==== Dataset extract

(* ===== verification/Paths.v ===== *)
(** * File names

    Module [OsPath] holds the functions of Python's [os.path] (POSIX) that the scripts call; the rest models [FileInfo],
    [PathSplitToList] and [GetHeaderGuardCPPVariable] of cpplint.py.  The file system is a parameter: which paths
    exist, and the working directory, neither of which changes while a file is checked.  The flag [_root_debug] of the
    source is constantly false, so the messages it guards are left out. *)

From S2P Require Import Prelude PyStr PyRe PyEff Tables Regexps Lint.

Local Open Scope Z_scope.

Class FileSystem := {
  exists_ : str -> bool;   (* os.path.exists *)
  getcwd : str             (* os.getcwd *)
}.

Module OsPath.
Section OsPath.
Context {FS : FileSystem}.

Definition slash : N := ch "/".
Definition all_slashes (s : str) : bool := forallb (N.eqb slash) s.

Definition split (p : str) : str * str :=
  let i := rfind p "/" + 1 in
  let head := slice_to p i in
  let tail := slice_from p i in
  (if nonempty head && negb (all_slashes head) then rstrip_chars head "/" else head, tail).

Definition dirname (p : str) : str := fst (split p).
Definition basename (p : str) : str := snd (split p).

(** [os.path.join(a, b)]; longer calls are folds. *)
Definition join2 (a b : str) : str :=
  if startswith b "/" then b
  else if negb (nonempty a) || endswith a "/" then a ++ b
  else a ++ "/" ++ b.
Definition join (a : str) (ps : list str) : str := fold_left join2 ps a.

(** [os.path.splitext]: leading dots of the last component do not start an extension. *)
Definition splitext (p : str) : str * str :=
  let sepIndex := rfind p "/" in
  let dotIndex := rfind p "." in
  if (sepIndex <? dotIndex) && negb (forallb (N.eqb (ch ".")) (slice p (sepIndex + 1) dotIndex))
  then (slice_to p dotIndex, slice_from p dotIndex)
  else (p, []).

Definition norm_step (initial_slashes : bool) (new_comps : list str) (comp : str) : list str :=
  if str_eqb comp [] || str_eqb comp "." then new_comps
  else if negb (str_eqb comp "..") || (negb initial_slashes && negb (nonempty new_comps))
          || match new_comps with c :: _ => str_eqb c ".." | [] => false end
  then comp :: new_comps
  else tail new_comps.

========
==== Dataset extract

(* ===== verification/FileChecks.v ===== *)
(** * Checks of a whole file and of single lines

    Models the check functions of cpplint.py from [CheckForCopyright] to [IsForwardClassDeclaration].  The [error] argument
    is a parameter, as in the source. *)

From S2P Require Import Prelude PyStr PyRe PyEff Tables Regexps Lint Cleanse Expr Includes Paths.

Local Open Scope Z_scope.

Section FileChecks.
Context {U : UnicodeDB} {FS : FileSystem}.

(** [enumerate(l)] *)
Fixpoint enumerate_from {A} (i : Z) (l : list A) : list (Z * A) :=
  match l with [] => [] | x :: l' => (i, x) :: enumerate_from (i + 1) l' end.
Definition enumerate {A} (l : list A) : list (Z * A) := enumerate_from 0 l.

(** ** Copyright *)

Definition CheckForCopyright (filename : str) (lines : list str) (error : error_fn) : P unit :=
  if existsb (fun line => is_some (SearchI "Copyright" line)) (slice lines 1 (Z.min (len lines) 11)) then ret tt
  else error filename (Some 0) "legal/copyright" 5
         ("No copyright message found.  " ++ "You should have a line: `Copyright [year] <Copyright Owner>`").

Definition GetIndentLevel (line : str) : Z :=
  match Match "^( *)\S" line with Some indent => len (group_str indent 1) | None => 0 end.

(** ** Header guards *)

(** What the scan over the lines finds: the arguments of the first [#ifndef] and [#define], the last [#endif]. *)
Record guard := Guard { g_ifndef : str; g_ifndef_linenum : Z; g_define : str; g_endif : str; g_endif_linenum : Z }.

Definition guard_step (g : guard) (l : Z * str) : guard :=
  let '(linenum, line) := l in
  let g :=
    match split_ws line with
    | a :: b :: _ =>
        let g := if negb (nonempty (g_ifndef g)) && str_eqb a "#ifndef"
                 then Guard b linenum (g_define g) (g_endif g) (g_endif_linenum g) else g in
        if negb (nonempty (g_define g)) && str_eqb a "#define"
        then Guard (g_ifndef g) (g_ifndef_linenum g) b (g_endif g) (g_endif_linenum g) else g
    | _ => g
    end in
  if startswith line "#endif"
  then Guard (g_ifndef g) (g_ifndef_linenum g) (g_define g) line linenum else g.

========
==== Dataset extract

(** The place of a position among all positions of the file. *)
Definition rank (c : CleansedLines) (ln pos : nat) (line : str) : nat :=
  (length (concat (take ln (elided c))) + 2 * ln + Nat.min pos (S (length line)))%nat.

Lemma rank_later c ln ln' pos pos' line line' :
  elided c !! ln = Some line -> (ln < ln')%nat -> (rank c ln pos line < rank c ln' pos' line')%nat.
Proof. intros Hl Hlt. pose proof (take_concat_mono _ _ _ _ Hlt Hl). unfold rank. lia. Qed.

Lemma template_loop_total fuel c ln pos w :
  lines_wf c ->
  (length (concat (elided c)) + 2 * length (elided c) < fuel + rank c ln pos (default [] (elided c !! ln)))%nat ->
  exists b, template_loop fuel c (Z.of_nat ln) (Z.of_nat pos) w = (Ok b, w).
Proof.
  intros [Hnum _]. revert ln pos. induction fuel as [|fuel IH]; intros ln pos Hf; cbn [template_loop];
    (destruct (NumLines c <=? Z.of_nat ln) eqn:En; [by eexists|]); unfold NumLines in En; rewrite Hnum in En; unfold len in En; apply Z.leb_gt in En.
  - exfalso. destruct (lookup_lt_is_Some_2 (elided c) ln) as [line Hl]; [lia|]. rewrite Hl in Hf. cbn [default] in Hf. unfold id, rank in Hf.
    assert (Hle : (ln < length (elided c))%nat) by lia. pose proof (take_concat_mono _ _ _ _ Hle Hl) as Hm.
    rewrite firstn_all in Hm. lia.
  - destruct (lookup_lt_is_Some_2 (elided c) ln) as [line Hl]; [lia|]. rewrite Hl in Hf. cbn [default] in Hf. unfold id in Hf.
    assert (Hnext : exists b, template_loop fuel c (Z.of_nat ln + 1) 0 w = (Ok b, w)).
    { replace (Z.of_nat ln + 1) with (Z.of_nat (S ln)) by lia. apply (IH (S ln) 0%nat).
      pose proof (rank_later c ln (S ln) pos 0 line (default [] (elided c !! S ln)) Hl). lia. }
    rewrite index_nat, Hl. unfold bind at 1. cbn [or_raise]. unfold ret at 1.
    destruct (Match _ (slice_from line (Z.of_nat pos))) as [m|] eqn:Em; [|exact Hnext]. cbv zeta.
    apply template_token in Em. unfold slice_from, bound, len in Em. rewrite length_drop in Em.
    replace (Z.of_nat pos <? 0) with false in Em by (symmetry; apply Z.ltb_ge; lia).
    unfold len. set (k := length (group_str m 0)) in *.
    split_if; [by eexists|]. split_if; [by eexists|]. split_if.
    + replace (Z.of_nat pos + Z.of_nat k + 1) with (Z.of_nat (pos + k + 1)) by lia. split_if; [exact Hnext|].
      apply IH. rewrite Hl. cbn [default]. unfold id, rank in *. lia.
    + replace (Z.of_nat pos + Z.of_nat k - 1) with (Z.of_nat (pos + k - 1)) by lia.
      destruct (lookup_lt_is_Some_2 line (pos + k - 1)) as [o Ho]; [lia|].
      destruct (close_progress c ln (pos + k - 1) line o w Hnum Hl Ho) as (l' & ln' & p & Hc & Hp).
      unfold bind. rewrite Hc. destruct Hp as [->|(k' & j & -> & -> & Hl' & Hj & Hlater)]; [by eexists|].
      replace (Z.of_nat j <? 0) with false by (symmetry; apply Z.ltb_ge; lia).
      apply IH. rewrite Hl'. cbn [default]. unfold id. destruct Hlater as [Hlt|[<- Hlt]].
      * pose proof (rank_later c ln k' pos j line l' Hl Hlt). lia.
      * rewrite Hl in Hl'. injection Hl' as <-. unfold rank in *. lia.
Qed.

========

> _Exercise brief_:
Take from the material every line that holds "dotIndex".

> _Answer_:
  let dotIndex := rfind p "." in
  if (sepIndex <? dotIndex) && negb (forallb (N.eqb (ch ".")) (slice p (sepIndex + 1) dotIndex))
  then (slice_to p dotIndex, slice_from p dotIndex)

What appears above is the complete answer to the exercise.